La Unión Africana ha reclamado al Ejecutivo de Somalia y a los principales líderes opositores que realicen un último intento para volver a la mesa de diálogo y encauzar la compleja crisis política que atraviesa el país, una situación que esta semana ha derivado en una ruptura total de relaciones entre las partes.
El presidente somalí, Hasan Sheij Mohamud, anunció el pasado viernes su intención de prolongar un año adicional su mandato, una decisión que sus detractores han calificado de inconstitucional y que supone el punto álgido de meses de fricciones entre el Gobierno federal y varias administraciones estatales.

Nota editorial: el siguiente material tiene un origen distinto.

Lemma with_account_keys id σ :
  map fst (with_account id σ) = with_ID (map fst σ) id.
Proof.
  unfold with_account, with_ID.
  destruct (has_account id σ) eqn:E.
  - apply has_account_In in E. rewrite bool_decide_true; [reflexivity|].
    apply list_elem_of_In. exact E.
  - rewrite bool_decide_false.
    + rewrite map_app. reflexivity.
    + intros H. apply list_elem_of_In in H. apply has_account_In in H. congruence.
Qed.

Lemma with_account_get id σ id' :
  get_account id' (with_account id σ) =
    match get_account id' σ with
    | Some a => Some a
    | None => if String.eqb id id' then Some (Account_init id) else None
    end.
Proof.
  unfold with_account, has_account. destruct (get_account id σ) as [a|] eqn:E.
  - destruct (get_account id' σ) as [a'|] eqn:E'; [reflexivity|].
    destruct (String.eqb id id') eqn:Ei; [|reflexivity].
    apply String.eqb_eq in Ei. congruence.
  - apply get_account_app.
Qed.

Lemma with_account_has id σ : has_account id (with_account id σ) = true.
Proof.
  unfold has_account at 1. rewrite with_account_get, String.eqb_refl.
  destruct (get_account id σ); reflexivity.
Qed.

Lemma with_account_balance id σ id' :
  balance_at (with_account id σ) id' = balance_at σ id' /\
  start_at (with_account id σ) id' = start_at σ id'.
Proof.
  unfold balance_at, start_at. rewrite with_account_get.
  destruct (get_account id' σ); [split; reflexivity|].
  destruct (String.eqb id id'); split; reflexivity.
Qed.

Lemma out_eta {A} (o : Out A) : mkOut (yielded o) (accounts_after o) (outcome o) = o.
Proof. destruct o; reflexivity. Qed.

(** Running [m ≫= f] when [m] returns without a flow. *)
Lemma bind_quiet {A B} (m : EM A) (f : A -> EM B) σ σ1 a :
  m σ = mkOut [] σ1 (OK a) -> (m ≫= f) σ = f a σ1.
Proof.
  intros H. unfold mbind, EM_mbind, EM_bind. rewrite H. simpl. apply out_eta.
Qed.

Estas autoridades regionales rechazan la celebración de elecciones directas en un territorio profundamente fragmentado, con estados que se niegan a reconocer la autoridad de Mogadiscio y sometido de forma constante a la amenaza de la violencia yihadista.

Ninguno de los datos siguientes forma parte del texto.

Lemma exit_failure_reports_stderr_witness :
  outcome (callMcpServer json_parse req_abc
             ([StderrData boom; StdoutData init_ack] ++ [ProcExit (Some 1%Z)]))
  = Some (Rejected
            (ExitError 1 (stderr_text [StderrData boom; StdoutData init_ack])))
  /\ message
       (ExitError 1 (stderr_text [StderrData boom; StdoutData init_ack]))
     = js "MCP server exited with code " ++ decimal 1 ++ js ": "
       ++ stderr_text [StderrData boom; StdoutData init_ack]
  /\ kills (log (callMcpServer json_parse req_abc
                   ([StderrData boom; StdoutData init_ack]
                    ++ [ProcExit (Some 1%Z)]))) = 0%nat.
Proof.
  apply (exit_failure_reports_stderr json_parse req_abc
           [StderrData boom; StdoutData init_ack] 1%Z).
  - vm_compute. reflexivity.
  - discriminate.
Defined.

Lemma resolved_message_was_received_witness :
  exists raw,
    In raw (complete_lines
              (stdout_text [StdoutData init_ack; StdoutData answer_abc]))
    /\ parsed_from json_parse raw (msg_abc (JObj []))
    /\ correlated json_parse req_abc raw = true.
Proof.
  apply (resolved_message_was_received json_parse req_abc
           [StdoutData init_ack; StdoutData answer_abc]).
  vm_compute. reflexivity.
Defined.

Lemma resolved_clears_timeout_witness :
  callMcpServer json_parse req_abc
    ([StdoutData init_ack; StdoutData answer_abc]
     ++ [ProcExit None] ++ [TimerFired])
  = callMcpServer json_parse req_abc
      ([StdoutData init_ack; StdoutData answer_abc] ++ [ProcExit None]).
Proof.
  apply (resolved_clears_timeout json_parse req_abc
           [StdoutData init_ack; StdoutData answer_abc] [ProcExit None]
           (msg_abc (JObj []))).
  vm_compute. reflexivity.
Defined.

Lemma sessions_are_independent_witness :
  nth_error
    (sessions (post_mcp json_parse (JArr [req_abc; req_init])
                 [ (1%nat, StdoutData init_ack);
                   (0%nat, StdoutData answer_abc);
                   (1%nat, StdoutData answer_init) ])) 1
  = Some (callMcpServer json_parse req_init
            (events_for 1 [ (1%nat, StdoutData init_ack);
                            (0%nat, StdoutData answer_abc);
                            (1%nat, StdoutData answer_init) ])).
Proof.
  apply (sessions_are_independent json_parse (JArr [req_abc; req_init])).
  reflexivity.
Defined.

Lemma mcp_answer_characterised_witness :
  (exists v,
     mcp_result (JArr [req_abc; req_init])
       (post_mcp json_parse (JArr [req_abc; req_init])
          [(1%nat, ProcExit (Some 2%Z))])
     = Sent 500 v)
  <-> Exists is_rejected
        (sessions (post_mcp json_parse (JArr [req_abc; req_init])
                     [(1%nat, ProcExit (Some 2%Z))])).
Proof.
  apply (mcp_answer_characterised json_parse (JArr [req_abc; req_init])
           [(1%nat, ProcExit (Some 2%Z))]).
  reflexivity.
Defined.

Lemma failed_batch_single_envelope_witness :
  exists e,
    Exists (fun s => outcome s = Some (Rejected e))
      (sessions (post_mcp json_parse (JArr [req_abc; req_init])
                   [ (0%nat, StdoutData answer_abc);
                     (1%nat, ProcExit (Some 2%Z)) ]))
    /\ mcp_result (JArr [req_abc; req_init])
         (post_mcp json_parse (JArr [req_abc; req_init])
            [ (0%nat, StdoutData answer_abc);
              (1%nat, ProcExit (Some 2%Z)) ])
       = Sent 500
           (Val (JObj [ (js "jsonrpc", JStr (js "2.0"));
                        (js "id", JNull);
                        (js "error",
                         JObj [ (js "code", JNum (Finite (-32603) 0));
                                (js "message", JStr (message e)) ]) ])).
Proof.
  apply (failed_batch_single_envelope json_parse [req_abc; req_init]
           [ (0%nat, StdoutData answer_abc); (1%nat, ProcExit (Some 2%Z)) ]).
  right. left. exists (ExitError 2 []). vm_compute. reflexivity.
Defined.

Lemma run_times_out_witness :
  snd (post_run json_parse uuid (run_body (js "print(1)"))
         ([StdoutData init_ack; StdoutData log_line] ++ [TimerFired]))
  = Sent 500
      (Val (JObj [ (js "error", JStr (js "MCP server timeout after 60s")) ])).
Proof.
  apply (run_times_out json_parse uuid (run_body (js "print(1)"))
           (JStr (js "print(1)")) [StdoutData init_ack; StdoutData log_line]).
  - reflexivity.
  - reflexivity.
  - apply Forall_of_forallb. vm_compute. reflexivity.
  - apply Forall_of_existsb. vm_compute. reflexivity.
Defined.

Lemma run_code_check_witness :
  post_run json_parse uuid (JObj [ (js "code", JNum (Finite 0 0)) ]) []
  = ([], Sent 400 (Val code_required)).
Proof.
  apply (run_code_check json_parse uuid
           (JObj [ (js "code", JNum (Finite 0 0)) ])
           (Val (JNum (Finite 0 0))) []).
  - reflexivity.
  - reflexivity.
Defined.

(** ** The bridge *)

Lemma reply_is_defined_witness :
  Val (JStr (js "Hello")) <> Undefined
  /\ Val (JStr (js "Hello")) <> Val JNull
  /\ (forall messages,
        get (letta_data [reasoning_msg; tool_msg; assistant_msg])
            (js "messages") = Some (Val (JArr messages)) ->
        first_assistant messages = None ->
        exists text, Val (JStr (js "Hello")) = Val (JStr text) /\ text <> []).
Proof.
  apply (reply_is_defined object_string
           (letta_data [reasoning_msg; tool_msg; assistant_msg])).
  vm_compute. reflexivity.
Defined.

Lemma first_assistant_wins_witness :
  extract_reply object_string
    (letta_data ([reasoning_msg; tool_msg] ++ assistant_msg :: [JNull]))
  = assistant_reply assistant_msg.
Proof.
  apply (first_assistant_wins object_string _ [reasoning_msg; tool_msg]
           [JNull] assistant_msg).
  - reflexivity.
  - repeat constructor.
  - reflexivity.
Defined.

Lemma null_message_throws_witness :
  extract_reply object_string
    (letta_data ([tool_msg] ++ JNull :: [assistant_msg]))
  = Threw.
Proof.
  apply (null_message_throws object_string _ [tool_msg] [assistant_msg]).
  - reflexivity.
  - repeat constructor.
Defined.

Lemma missing_messages_witness :
  extract_reply object_string (JObj [])
  = Returned (Val (JStr (js "(no response)"))).
Proof.
  apply (missing_messages object_string (JObj []) Undefined).
  - reflexivity.
  - left. reflexivity.
Defined.

(** With tool returns only, the reply is their text. *)
Example tool_returns_joined :
  extract_reply object_string (letta_data [tool_msg; reasoning_msg; tool_msg])
  = Returned (Val (JStr (js "42" ++ [10] ++ js "42"))).
Proof. vm_compute. reflexivity. Qed.

Lemma answered_only_owner_text_witness :
  sender hello_event = Some owner_mxid
  /\ get (content hello_event) (js "msgtype")
     = Some (Val (JStr (js "m.text")))
  /\ has [] (id hello_event) = false
  /\ exists body,
       get (content hello_event) (js "body") = Some (Val (JStr body))
       /\ js "hi there" = trim body /\ js "hi there" <> [].
Proof.
  apply (answered_only_owner_text owner_mxid [] hello_event (js "hi there")).
  vm_compute. reflexivity.
Defined.

Lemma distinct_NoDup (l : id_set) : WindowSamples.distinct l = true -> NoDup l.
Proof.
  induction l as [|i l IH]; cbn; [constructor|].
  intros H. apply andb_true_iff in H. destruct H as [Hi Hl].
  constructor; [|now apply IH].
  intros Hin. apply has_In in Hin. rewrite Hin in Hi. discriminate.
Qed.

Lemma numbered_events_text (l : list nat) :
  Forall (fun ev => sender ev = Some owner_mxid
                    /\ get (content ev) (js "msgtype")
                       = Some (Val (JStr (js "m.text")))
                    /\ id_truthy (id ev) = true)
         (map WindowSamples.numbered_event l).
Proof.
  apply Forall_forall. intros ev Hin. apply in_map_iff in Hin.
  destruct Hin as [n [<- _]]. repeat split.
Qed.

(** After 505 distinct messages the five oldest identifiers have been
    evicted and [processed] holds 500. *)
Lemma processed_is_bounded_witness :
  (List.length (processed_after owner_mxid [] WindowSamples.long_run)
   <= 500)%nat
  /\ List.length (processed_after owner_mxid [] WindowSamples.long_run)
     = 500%nat
  /\ List.length WindowSamples.long_run = 505%nat.
Proof.
  split; [|split; vm_compute; reflexivity].
  apply (processed_is_bounded owner_mxid WindowSamples.long_run).
  eapply Forall_impl; [|apply numbered_events_text].
  intros ev [_ [_ H]]. exact H.
Defined.

(** A set of 500 whose oldest identifier is the empty string: the 501st
    identifier is added and nothing is evicted. *)
Lemma falsy_oldest_blocks_eviction_witness :
  fst (handleMessage owner_mxid (Some [] :: WindowSamples.older_ids)
         (WindowSamples.numbered_event 1000))
  = Some [] :: WindowSamples.older_ids ++ [WindowSamples.numbered_id 1000]
  /\ List.length (Some [] :: WindowSamples.older_ids) = 500%nat
  /\ List.length
       (fst (handleMessage owner_mxid (Some [] :: WindowSamples.older_ids)
               (WindowSamples.numbered_event 1000))) = 501%nat.
Proof.
  split; [|split; vm_compute; reflexivity].
  apply (falsy_oldest_blocks_eviction owner_mxid (Some [])
           WindowSamples.older_ids (WindowSamples.numbered_event 1000)).
  - reflexivity.
  - split; [reflexivity|split; [reflexivity|vm_compute; reflexivity]].
Defined.

(** The same set with a non-empty oldest identifier: the oldest is
    evicted and the set stays at 500. *)
Example truthy_oldest_is_evicted :
  fst (handleMessage owner_mxid
         (WindowSamples.numbered_id 0 :: WindowSamples.older_ids)
         (WindowSamples.numbered_event 1000))
  = WindowSamples.older_ids ++ [WindowSamples.numbered_id 1000].
Proof. vm_compute. reflexivity. Qed.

Ante este escenario, la Comisión de la Unión Africana, máximo órgano ejecutivo de la organización, ha advertido este sábado "contra el afianzamiento de posiciones divergentes e insta a todos los actores políticos a que se comprometan de inmediato a un diálogo político inclusivo y sustantivo mediante la negociación genuina, el compromiso mutuo y el estricto respeto al orden constitucional".

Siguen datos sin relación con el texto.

(** * AniList insights bot: the cache, the statistics aggregation, the cover
    lookup and the two command handlers of [src/modules/AnimeStatsService.js]
    (classes [CacheService], [AnimeStatsService], [AnimeCoverService]).

    Conventions of the embedding.
    - A JavaScript string is a [string]; each character stands for one code
      unit below 256.
    - A JavaScript number that the code only ever uses as an integer (a time
      stamp, a list length, a score, a parsed identifier) is a [Z]. The
      binary64 representation is exact up to 2^53; the one place where the
      code leaves the integers, the division of the score sum by the number
      of scores, is modelled by its correctly rounded binary64 result
      ([js_div]).
    - [async] functions run their awaits in program order; every function
      that touches the cache, the clock, the interaction or the network is a
      computation in the state-and-exception monad [M]. *)

From Stdlib Require Import ZArith Lia Bool Ascii String.
From stdpp Require Import base option list strings gmap pretty.

Local Open Scope Z_scope.

(** ** JavaScript values that reach the cache and the statistics record *)

(** [stats.averageScore] starts as the number [0] and is overwritten by the
    string that [toFixed] returns. *)
Inductive JsVal :=
| JNum (z : Z)
| JStr (s : string).

Record AnimeStats := {
  totalAnime : nat;
  completedAnime : nat;
  watchingAnime : nat;
  pausedAnime : nat;
  droppedAnime : nat;
  planningAnime : nat;
  averageScore : JsVal
}.

(** What a caller may hand to [CacheService.set]. [VNull] is JavaScript's
    [null], which [CacheService.get] also returns for "no entry". *)
Inductive Value :=
| VNull
| VNum (z : Z)
| VStr (s : string)
| VStats (st : AnimeStats).

(** [if (v)] *)
Definition truthy (v : Value) : bool :=
  match v with
  | VNull => false
  | VNum z => negb (z =? 0)
  | VStr s => negb (String.eqb s "")
  | VStats _ => true
  end.

(** ** CacheService *)

Record CacheEntry := { value : Value; timestamp : Z }.

Record CacheService := { cache : gmap string CacheEntry; ttl : Z }.

Module Cache.

(** [constructor(ttl = 300000)] *)
Definition default_ttl : Z := 300000.

Definition new (ttl : Z) : CacheService := {| cache := ∅; ttl := ttl |}.

(** [set(key, value)], with [now] the reading of [Date.now()]. *)
Definition set (now : Z) (key : string) (v : Value) (this : CacheService)
  : Value * CacheService :=
  let entry := {| value := v; timestamp := now |} in
  (v, {| cache := <[key := entry]> (cache this); ttl := ttl this |}).

(** [get(key)], with [now] the reading of [Date.now()]. An entry object is
    always truthy, so [!entry] holds exactly when the map has no entry. *)
Definition get (now : Z) (key : string) (this : CacheService)
  : Value * CacheService :=
  match cache this !! key with
  | None => (VNull, this)
  | Some entry =>
      if ttl this <? now - timestamp entry
      then (VNull, {| cache := delete key (cache this); ttl := ttl this |})
      else (value entry, this)
  end.

(** [clear(key)] *)
Definition clear (key : string) (this : CacheService) : CacheService :=
  {| cache := delete key (cache this); ttl := ttl this |}.

End Cache.

(** ** Numbers: binary64 division, [toFixed(2)], [parseInt] *)

(** A finite binary64 value, [mant * 2 ^ expo]. *)
Record Double := { mant : Z; expo : Z }.

(** The integer nearest to [n / d], ties to the even one. *)
Definition round_half_even (n d : Z) : Z :=
  let q := n / d in
  let r := n mod d in
  if 2 * r <? d then q
  else if d <? 2 * r then q + 1
  else if Z.even q then q else q + 1.

(** Numerator and denominator of [a / (b * 2 ^ e)]. *)
Definition scaled (a b e : Z) : Z * Z :=
  if 0 <=? e then (a, b * 2 ^ e) else (a * 2 ^ (- e), b).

En su comunicado, "La Comisión reafirma su firme compromiso con la plena aplicación de su mandato en Somalia, incluso a través de la AUSSOM, y elogia la continua labor de facilitación de las Naciones Unidas, la Unión Africana y los socios bilaterales", subrayando el papel de estos actores en el acompañamiento del proceso somalí.
Por último, el organismo "alienta a mantener una colaboración diplomática internacional coordinada y sostenida con el fin de reconciliar las diferencias políticas existentes en Somalia", insistiendo en que solo una implicación conjunta y prolongada de la comunidad internacional permitirá reducir las tensiones y evitar un colapso institucional.